El panorama financiero de Oriente Medio está experimentando una transformación vertiginosa, con proyecciones que sitúan el volumen de transacciones cripto on-chain en cerca de 350 000 millones de dólares para 2025-2026. Esta dinámica marca una aceleración espectacular en comparación con los 100 000 millones registrados en 2022, lo que sitúa a la región MENA como un actor clave en el ecosistema digital global. Impulsada por una población joven, hiperconectada y en busca de alternativas a unas monedas fiduciarias debilitadas, esta adopción masiva está superando las fronteras tradicionales y los marcos regulatorios restrictivos.
El caso de Arabia Saudita ilustra a la perfección esta paradoja: a pesar de una prohibición oficial del trading de criptomonedas vigente desde 2018, el reino registra el crecimiento más vigoroso de la región con un salto del 154 % en un año. Esta brecha entre la postura de las autoridades y las prácticas reales de los ciudadanos subraya la ineficacia de las políticas prohibicionistas frente a una demografía en la que más del 60 % de la población tiene menos de 35 años. En lugar de renunciar, los usuarios recurren a plataformas offshore, evitando así el sistema bancario local para acceder a los activos digitales.
Paralelamente, otras naciones consolidan su posición mediante estrategias divergentes. Turquía sigue siendo el pilar regional con cerca de 200 000 millones de dólares en volúmenes anuales, estimulada por una inflación crónica que impulsa a los hogares a refugiarse en stablecoins. Los Emiratos Árabes Unidos, a diferencia de Riad, han optado por un enfoque regulado, favoreciendo la innovación institucional con la introducción de stablecoins locales como el USDU. Esta diversidad de enfoques —entre la prohibición, la regulación pragmática y el crecimiento orgánico— da fe de una voluntad común de integrar los activos digitales en la economía real.
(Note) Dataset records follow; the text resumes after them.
(** * Calls that touch no reference *)

Record similar k k' : Prop := {
  sm_fds : fd_mappings (c_data k') = fd_mappings (c_data k);
  sm_pipes : c_pipes k' = c_pipes k;
  sm_nodes : forall i, reference_count <$> slot (open_nodes (c_data k')) i = reference_count <$> slot (open_nodes (c_data k)) i;
  sm_state : forall i, pd_state (c_data k') = WAITING_FOR_READ_PIPE i -> pd_state (c_data k) = WAITING_FOR_READ_PIPE i;
}.

(** What a call must establish for the counts of the whole system. *)
Record counted others k k' : Prop := {
  ct_inv : fd_inv others (c_data k') (c_pipes k');
  ct_wait : forall i, pd_state (c_data k') = WAITING_FOR_READ_PIPE i ->
    pd_state (c_data k) = WAITING_FOR_READ_PIPE i \/ (0 < refs (PipeReadEnd i) (fd_mappings (c_data k')))%nat;
}.

Lemma similar_refl k : similar k k.
Proof. by split. Qed.

Lemma similar_trans k1 k2 k3 : similar k1 k2 -> similar k2 k3 -> similar k1 k3.
Proof. intros [A1 A2 A3 A4] [B1 B2 B3 B4]. split; [congruence..| |auto]. intros i. by rewrite B3, A3. Qed.

Lemma counted_similar others k1 k2 k3 : counted others k1 k2 -> similar k2 k3 -> counted others k1 k3.
Proof.
  intros [[H1 H2 H3] Hw] [A1 A2 A3 A4]. split.
  - split; rewrite ?A1, ?A2; [|done..]. intros i. specialize (H1 i). specialize (A3 i).
    destruct (slot (open_nodes (c_data k2)) i), (slot (open_nodes (c_data k3)) i); simpl in A3; (congruence || intuition congruence).
  - intros i E. rewrite A1. auto.
Qed.

Lemma similar_counted others k k' : fd_inv others (c_data k) (c_pipes k) -> similar k k' -> counted others k k'.
Proof. intros H. apply counted_similar. split; [done|auto]. Qed.

Lemma similar_set_emu k e : similar k (set_emu k e).
Proof. by split. Qed.
Lemma similar_set_memory k m : similar k (set_call_memory k m).
Proof. by split. Qed.
Lemma similar_set_devices k d : similar k (set_call_devices k d).
Proof. by split. Qed.
Lemma similar_set_fs k w : similar k (set_call_fs k w).
Proof. by split. Qed.
Lemma similar_set_data k pd :
  fd_mappings pd = fd_mappings (c_data k) -> open_nodes pd = open_nodes (c_data k) ->
  (forall i, pd_state pd = WAITING_FOR_READ_PIPE i -> pd_state (c_data k) = WAITING_FOR_READ_PIPE i) ->
  similar k (set_data k pd).
Proof. intros E1 E2 H. split; simpl; [done|done|by rewrite E2|done]. Qed.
Más allá de las cifras, estos movimientos revelan un desafío de soberanía y resiliencia. En un contexto regional marcado por tensiones geopolíticas recurrentes, las criptomonedas actúan como un sistema de pago de emergencia, operativo incluso cuando los mercados bursátiles tradicionales se ven obligados a cerrar. El entusiasmo por Bitcoin y las stablecoins, observado también en Qatar o Egipto, confirma que la desconfianza hacia las monedas nacionales es un motor mucho más potente que las campañas de marketing financiero.
A largo plazo, el reto para los Estados del Golfo ya no es la represión, sino el riesgo de quedar rezagados tecnológicamente. A medida que el uso de activos digitales se arraiga profundamente, los gobiernos se enfrentan a una alternativa clara: o bien acompañar esta transición mediante marcos jurídicos adaptados para atraer capitales y talento, o bien sufrir una fuga de flujos financieros hacia jurisdicciones vecinas más flexibles. El éxito de la adopción cripto en Oriente Medio ya no es una tendencia pasajera, sino una transformación estructural que está rediseñando de forma permanente los flujos de capital regionales.